Thursday, April 15, 2010
Pulled-Pork BBQ Sandwiches
This made a delicious dinner! The simplicity of the coleslaw complemented the richness of the pork perfectly.
1 boneless pork shoulder, 5 pounds
1 C barbecue sauce
1 carrot, shredded
2 C shredded green cabbage (about 1/2 of a small head)
2 T cider vinegar
2 T extra-virgin olive oil
salt and pepper to taste
4 hamburger buns
Slow-Cooker Method:
Place pork in slow-cooker, fat side up. Add 1/2 cup of water, season with salt and pepper and set on high for 1 hour. Reduce to low, then cook an additional 3 hours.
Oven Method:
Preheat oven to 450*. Place pork fat side up in a roasting pan or large Dutch oven with 1/2 cup of water. Season with salt and pepper. Roast 45 minutes, then remove from oven.
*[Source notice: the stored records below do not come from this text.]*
(* ===== verification/Spared.v ===== *)
(** * Spared: what a failed preparation changes

    [sandbox_prepare_execution_environment] can fail at five allocations.  A step of
    a worker whose allocations fail does what it would have done had they succeeded,
    or stops at an assertion, and it stops only when the policy takes a request from
    the global queue.  [ExecutionSpec] proves the steps with succeeding allocations and
    carries them over with this. *)

From Stdlib Require Import ZArith Lia.
From S2P Require Import Prelude Lock PriorityQueue HeapTheory PriorityQueueSpec Deque Bytes Admissions.
From S2P Require Import WasmMemory Globals Module Runqueue Sandbox Scheduler SandboxSpec SandboxSteps SchedulerSpec Conservation.
From S2P Require Import Http HttpSession Wasi WasiCalls Execution.
Local Open Scope Z_scope.

(** [r] is the result [r'], if that is one, or an assertion that stopped because of [P]. *)
Definition spared {T} (P : Prop) (r r' : outcome T) : Prop :=
  forall v, r' = Ret v -> r = Ret v \/ r = Stop AssertFail /\ P.

Lemma spared_refl {T} P (r : outcome T) : spared P r r.
Proof. intros v E. by left. Qed.

Lemma spared_stop {T} (P : Prop) (r' : outcome T) : P -> spared P (Stop AssertFail) r'.
Proof. intros HP v _. by right. Qed.

Lemma spared_bind {T U} P (r r' : outcome T) (k k' : T -> outcome U) :
  spared P r r' -> (forall v, spared P (k v) (k' v)) -> spared P (r ≫= k) (r' ≫= k').
Proof.
  intros Hr Hk u E. apply bind_Ret_inv in E as (v & Ev & Eu).
  destruct (Hr v Ev) as [->|[-> HP]]; [by apply Hk|by right].
Qed.

Lemma spared_with {T U} P (r : outcome T) (k k' : T -> outcome U) :
  (forall v, r = Ret v -> spared P (k v) (k' v)) -> spared P (r ≫= k) (r ≫= k').
Proof. intros Hk u E. apply bind_Ret_inv in E as (v & Ev & Eu). rewrite Ev. by eapply Hk. Qed.

(** Go on to where two runs of the same code can differ. *)
Ltac spare :=
  repeat match goal with
  | |- spared _ ?r ?r => apply spared_refl
  | |- spared _ (?r ≫= _) (?r ≫= _) => apply spared_with; intros ? _
  end.

(** The same allocations, all successful. *)
Definition repair (env : prepare_env) : prepare_env :=
  mk_prepare_env true true true true true (Some (default PAGE_SIZE (env_stack_mmap env))) true.

Definition repair_env (env : sched_env) : sched_env :=
  mk_sched_env (se_lock env) (se_unlock env) (repair (se_prepare env)) (se_fail env) (se_dispatch env) (se_pad env)
    (se_timeout env) (se_promotions env) (se_clock env) (se_kernel env) (se_global env) (se_turns env).

Definition repair_moment {A} (mo : moment A) : moment A :=
  mk_moment A (t_enter mo) (t_leave mo) (t_trap mo) (t_completion mo) (t_returned mo) (t_exit mo) (t_lock mo) (t_unlock mo)
    (t_resume mo) (t_preempt mo) (t_switch mo) (t_usr1 mo) (repair_env (mo_env mo)) (mo_alloc mo) (mo_uninit mo) (mo_pad mo)
    (mo_realloc mo) (mo_answer mo).

Lemma repair_succeeds env : prepare_succeeds (repair env).
Proof. by eexists. Qed.

#[export] Instance prepare_succeeds_dec env : Decision (prepare_succeeds env).
Proof.
  destruct env as [[] [] [] [] [] [b|] []]; first [left; by exists b | right; intros [? [=]]].
Defined.

(** ** The preparation *)

Section preparation.
Context {L : Type} `{SpinLock L} {RQ : Type} `{Runqueue RQ}.
Variable worker_thread_idx : nat.
Implicit Types w : world L RQ.

(** What the schedulers do with a prepared request. *)
Definition launch (p t : Z) (r : outcome (Z * world L RQ)) : outcome (world L RQ) :=
  '(_, w) ← r; s ← sb_get w p; assert (bool_decide (sb_state s = SANDBOX_INITIALIZED)) ;;
  sandbox_set_as_runnable w p SANDBOX_INITIALIZED t.

Lemma launch_bind {T} p t (k : world L RQ -> outcome T) r :
  ('(_, w) ← r; s ← sb_get w p; assert (bool_decide (sb_state s = SANDBOX_INITIALIZED)) ;;
   w ← sandbox_set_as_runnable w p SANDBOX_INITIALIZED t; k w) = launch p t r ≫= k.
Proof.
  unfold launch. destruct r as [[rc w]|f]; ostep; [|done]. destruct (sb_get w p) as [s|]; ostep; [|done]. by destruct (assert _).
Qed.

(** The request and its durations, which have an entry for [SANDBOX_INITIALIZED]. *)
Definition timed w (p : Z) : Prop :=
  exists s, sandboxes w !! p = Some s /\ (2 < length (duration_of_state s))%nat.

Lemma launch_timed w p t rc w' : launch p t (Ret (rc, w)) = Ret w' -> timed w p.
Proof.
  unfold launch, sandbox_set_as_runnable, write_state, runqueue_add, bookkeeping, account. ostep. intros E. kept_steps. puts.
  eexists. split; [done|]. eapply lookup_lt_Some. eassumption.
Qed.

(** A failed preparation ends at the assertion on the state. *)
Lemma failed_launch w p now t : timed w p -> launch p t (prepare_failed false worker_thread_idx w p now) = Stop AssertFail.
Proof.
  intros (s & E & Hl). unfold launch, prepare_failed, sandbox_set_as_error. rewrite (write_state_ok _ _ _ _ E). ostep.
  unfold bookkeeping. rewrite sb_get_put. ostep. unfold account. cbn [last_state_change set_sb_state].
  destruct (last_state_change s <? now); ostep; [|done].
  destruct (lookup_lt_is_Some_2 (duration_of_state s) 1) as [d Ed]; [lia|]. cbn [duration_of_state set_sb_state state_index]. rewrite Ed. ostep.
  rewrite sb_get_put. ostep. unfold admissions_control_subtract. ostep. unfold respond. cbn [sb_get].
  unfold sb_get. cbn. rewrite lookup_insert_eq. cbn. destruct (sb_http s); cbn; [|done]. by rewrite lookup_insert_eq.
Qed.

(** Preparing changes no times. *)
Lemma launched_timed w p env t w' : forall now,
  launch p t (sandbox_prepare_execution_environment false worker_thread_idx w p env now) = Ret w' -> timed w p.
Proof.
  intros now E. destruct (sandbox_prepare_execution_environment _ _ _ _ _ _) as [[rc w1]|] eqn:Ep; [|done].
  apply launch_timed in E as (s1 & E1 & Hl). unfold sandbox_prepare_execution_environment, prepare_failed, sandbox_set_as_error, respond,
    write_state, bookkeeping, account, admissions_control_subtract in Ep. kept_steps; puts; eexists; (split; [done|]); cbn in *;
    by rewrite ?length_insert in Hl.
Qed.

Lemma memory_alloc_cases initial max a b c :
  wasm_memory_alloc initial max a b c = wasm_memory_alloc initial max true true true
  \/ wasm_memory_alloc initial max a b c = Stop AssertFail \/ wasm_memory_alloc initial max a b c = Ret None.
Proof.
  unfold wasm_memory_alloc, wasm_memory_init. destruct a; [|by auto]. cbn [negb].
  destruct (0 <? initial), (initial <=? _), (0 <? max), (max <=? _), b, c; ostep; auto.
Qed.

Lemma stack_alloc_cases capacity mmap mprotect :
  wasm_stack_alloc capacity mmap mprotect = wasm_stack_alloc capacity (Some (default PAGE_SIZE mmap)) true
  \/ wasm_stack_alloc capacity mmap mprotect = Stop AssertFail.
Proof. unfold wasm_stack_alloc, wasm_stack_init. destruct mmap, mprotect; cbn; auto. Qed.

Lemma memory_cases m a b c :
  module_allocate_linear_memory m worker_thread_idx a b c = module_allocate_linear_memory m worker_thread_idx true true true
  \/ module_allocate_linear_memory m worker_thread_idx a b c = Stop AssertFail
  \/ exists m' : module L, module_allocate_linear_memory m worker_thread_idx a b c = Ret (None, m').
Proof.
  unfold module_allocate_linear_memory. destruct (assert _); ostep; [|auto]. destruct (assert _); ostep; [|auto].
  destruct (pools m !! worker_thread_idx) as [mp|]; ostep; [|auto]. destruct (pool_remove_nolock _) as [[[mem|] ?]|]; ostep; auto.
  destruct (memory_alloc_cases (u64 (starting_pages (abi m) * WASM_PAGE_SIZE)) (u64 (max_pages (abi m) * WASM_PAGE_SIZE)) a b c)
    as [->|[->| ->]]; ostep; eauto.
Qed.

Lemma stack_cases (m : module L) mmap mprotect :
  module_allocate_stack m worker_thread_idx mmap mprotect = module_allocate_stack m worker_thread_idx (Some (default PAGE_SIZE mmap)) true
  \/ module_allocate_stack m worker_thread_idx mmap mprotect = Stop AssertFail.
Proof.
  unfold module_allocate_stack. destruct (pools m !! worker_thread_idx) as [mp|]; ostep; [|auto].
  destruct (pool_remove_nolock _) as [[[stack|] ?]|]; ostep; auto.
  cbn [stack_size set_pools]. destruct (stack_alloc_cases (stack_size m) mmap mprotect) as [->| ->]; ostep; auto.
Qed.

(** The request is there, whatever its equipment. *)
Lemma timed_put w p s : (2 < length (duration_of_state s))%nat -> timed (sb_put w p s) p.
Proof. intros Hl. exists s. split; [apply lookup_insert_eq|done]. Qed.

Lemma prepare_spared w p env now t :
  spared True (launch p t (sandbox_prepare_execution_environment false worker_thread_idx w p env now))
    (launch p t (sandbox_prepare_execution_environment false worker_thread_idx w p (repair env) now)).
Proof.
  intros w' Ew. destruct (launched_timed _ _ _ _ _ _ Ew) as (s & E & Hl). revert w' Ew.
  change (spared True (launch p t (sandbox_prepare_execution_environment false worker_thread_idx w p env now))
    (launch p t (sandbox_prepare_execution_environment false worker_thread_idx w p (repair env) now))).
  assert (Hf : forall w s', duration_of_state s' = duration_of_state s ->
    launch p t (prepare_failed false worker_thread_idx (sb_put w p s') p now) = Stop AssertFail).
  { intros w1 s' Hd. apply failed_launch, timed_put. by rewrite Hd. }
  unfold sandbox_prepare_execution_environment. rewrite (sb_get_ok _ _ _ E). ostep.
  cbn [repair env_response env_globals env_aligned env_mmap env_mprotect env_stack_mmap env_stack_mprotect negb].
  destruct (env_response env); cbn [negb]; [|rewrite failed_launch by (by exists s); by apply spared_stop].
  destruct (module_at w (sb_module s)) as [m|f]; ostep; [|done]. unfold wasm_globals_init, vec_init.
  destruct (decide _); [|destruct (env_globals env)]; cbn [negb]; [| |change (-1 <? 0) with true; cbn iota; rewrite Hf by done; by apply spared_stop].
  all: change (0 <? 0) with false; cbn iota.
  all: destruct (memory_cases m (env_aligned env) (env_mmap env) (env_mprotect env)) as [->|[->|[m1 ->]]]; ostep; [|by apply spared_stop|].
  all: try (rewrite bool_decide_false by (by intros []); cbn [negb]; rewrite Hf by done; by apply spared_stop).
  all: destruct (module_allocate_linear_memory _ _ _ _ _) as [[memory m1]|]; ostep; [|done].
  all: destruct (negb (bool_decide (is_Some memory))); [apply spared_refl|].
  all: destruct (stack_cases m1 (env_stack_mmap env) (env_stack_mprotect env)) as [->| ->]; ostep; [apply spared_refl|by apply spared_stop].
Qed.
End preparation.

(** ** The policy and the steps that ask it *)

Section steps.
Context {L : Type} `{SpinLock L}.
Variable worker_thread_idx : nat.
Abbreviation heap := (priority_queue L Z).
Implicit Types w : world L heap.
Implicit Types g : heap.

(** A request can be taken from the global queue. *)
Definition takes g (env : sched_env) : Prop :=
  exists prio d p g', global_request_scheduler_remove_if_earlier prio false (se_lock env) (se_unlock env) g d = Ret (0, Some p, g').

Lemma spared_weaken {T} (P Q : Prop) (r r' : outcome T) : (P -> Q) -> spared P r r' -> spared Q r r'.
Proof. intros HPQ Hr v E. destruct (Hr v E) as [?|[? ?]]; auto. Qed.

Lemma edf_spared w g env :
  spared (takes g env) (scheduler_edf_get_next false worker_thread_idx w g env)
    (scheduler_edf_get_next false worker_thread_idx w g (repair_env env)).
Proof.
  unfold scheduler_edf_get_next. cbn [repair_env se_lock se_unlock se_prepare se_fail se_dispatch].
  apply spared_with. intros local _. apply spared_with. intros d _. apply spared_with. intros d' _. apply spared_bind; [|intros; spare].
  destruct (d' <? d); [|apply spared_refl]. apply spared_with. intros [[rc global] g'] Et.
  destruct (rc =? 0) eqn:Hrc; [|apply spared_refl]. destruct global as [p|]; [|apply spared_refl].
  apply Z.eqb_eq in Hrc as ->. apply spared_with. intros s _. apply spared_with. intros _ _.
  apply (spared_weaken True); [intros _; by eexists _, _, _, _|].
  rewrite !(launch_bind p (se_dispatch env) (fun w => Ret (w, g'))).
  apply spared_bind; [apply prepare_spared|]. intros. apply spared_refl.
Qed.

Lemma preemptive_spared w g env t1 t2 t3 :
  spared (takes g env) (scheduler_preemptive_sched false worker_thread_idx w g env t1 t2 t3)
    (scheduler_preemptive_sched false worker_thread_idx w g (repair_env env) t1 t2 t3).
Proof.
  unfold scheduler_preemptive_sched. cbn [scheduler_process_policy_specific_updates_on_interrupts edf_policy]. change (se_pad (repair_env env)) with (se_pad env). destruct (current_sandbox_get w); spare.
  apply spared_bind; [apply edf_spared|intros; spare].
Qed.

Lemma alarm_spared w g env t0 t1 t2 t3 :
  spared (takes g env) (software_interrupt_handle_signals false worker_thread_idx w g SIGALRM env t0 t1 t2 t3)
    (software_interrupt_handle_signals false worker_thread_idx w g SIGALRM (repair_env env) t0 t1 t2 t3).
Proof.
  assert (Hk : forall w1, kernel_promotions w1 g (repair_env env) = kernel_promotions w1 g env) by done.
  unfold software_interrupt_handle_signals. destruct (current_sandbox_get w); [|rewrite Hk; spare].
  destruct (current_sandbox_is_preemptable w); [|rewrite Hk; spare]. apply spared_with. intros w1 _.
  rewrite Hk. apply spared_with. intros [w2 g2] Ek.
  assert (g2 = g) as ->. { unfold kernel_promotions in Ek. destruct (se_kernel env); cbn in Ek; congruence. }
  apply spared_bind; [apply preemptive_spared|intros; spare].
Qed.

Lemma idle_spared w g env t :
  spared (takes g env) (scheduler_idle_iteration false worker_thread_idx w g env t)
    (scheduler_idle_iteration false worker_thread_idx w g (repair_env env) t).
Proof. unfold scheduler_idle_iteration. spare. apply spared_bind; [apply edf_spared|intros; spare]. Qed.

Lemma cooperative_spared w g add env t :
  spared (takes g env) (scheduler_cooperative_sched false worker_thread_idx w g add env t)
    (scheduler_cooperative_sched false worker_thread_idx w g add (repair_env env) t).
Proof.
  unfold scheduler_cooperative_sched. change (se_pad (repair_env env)) with (se_pad env). destruct (current_sandbox_get w); spare.
  apply spared_bind; [apply edf_spared|intros; spare].
Qed.

Lemma exit_spared w g env t_exit t0 t1 t :
  spared (takes g env) (current_sandbox_exit false worker_thread_idx w g env t_exit t0 t1 t)
    (current_sandbox_exit false worker_thread_idx w g (repair_env env) t_exit t0 t1 t).
Proof. unfold current_sandbox_exit. destruct (current_sandbox_get w); spare. apply spared_bind; [apply cooperative_spared|intros; spare]. Qed.

Lemma trap_handler_spared w g env t_trap t_exit t0 t1 t :
  spared (takes g env) (current_sandbox_wasm_trap_handler false worker_thread_idx w g env t_trap t_exit t0 t1 t)
    (current_sandbox_wasm_trap_handler false worker_thread_idx w g (repair_env env) t_trap t_exit t0 t1 t).
Proof. unfold current_sandbox_wasm_trap_handler. destruct (current_sandbox_get w); spare. apply exit_spared. Qed.

Lemma fini_spared w g env t_enter t_completion t_returned t_exit t0 t1 t :
  spared (takes g env) (current_sandbox_fini false worker_thread_idx w g env t_enter t_completion t_returned t_exit t0 t1 t)
    (current_sandbox_fini false worker_thread_idx w g (repair_env env) t_enter t_completion t_returned t_exit t0 t1 t).
Proof. unfold current_sandbox_fini. destruct (current_sandbox_get w); spare. apply exit_spared. Qed.

(** An empty global queue gives nothing. *)
Lemma takes_waiting prio g bag env :
  gs_repr prio g bag -> 0 < se_lock env < se_unlock env -> se_unlock env <= UINT64_MAX -> takes g env -> exists p, p ∈ bag.
Proof.
  intros [R Hlk] [H0 H1] H2 (prio' & d & p & g' & E). destruct bag as [|b bag]; [|exists b; constructor].
  assert (G' : gs_repr prio' g []) by (apply (gs_repr_ext prio); [by intros q ?%not_elem_of_nil|by split]). destruct G' as [R' _].
  destruct (locked_dequeue_ok prio' (se_lock env) (se_unlock env) g [] d R' Hlk H0 H1 H2) as (rc & e & q' & E' & _ & Hd).
  change (priority_queue_dequeue_if_earlier prio' false (se_lock env) (se_unlock env) g d = Ret (0, Some p, g')) in E.
  rewrite E in E'. injection E' as <- <- <-. destruct Hd as (_ & _ & _ & bag' & Pb & _). by apply Permutation_nil_l in Pb.
Qed.
End steps.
Adjust the temperature to 350*. Tightly cover the pan with foil or a lid. Cook for 4 hours, or until meat is tender.
Coleslaw:
In a small bowl, combine cabbage, carrot, vinegar, olive oil with salt and pepper.
When the pork is cool enough to handle, remove fat from the top of the roast. Using two forks, shred the meat into bit-size pieces. In a small saucepan, combine the shredded pork with the barbecue sauce. Serve on hamburger buns, lightly toasted, with coleslaw either on the side or on the sandwiches.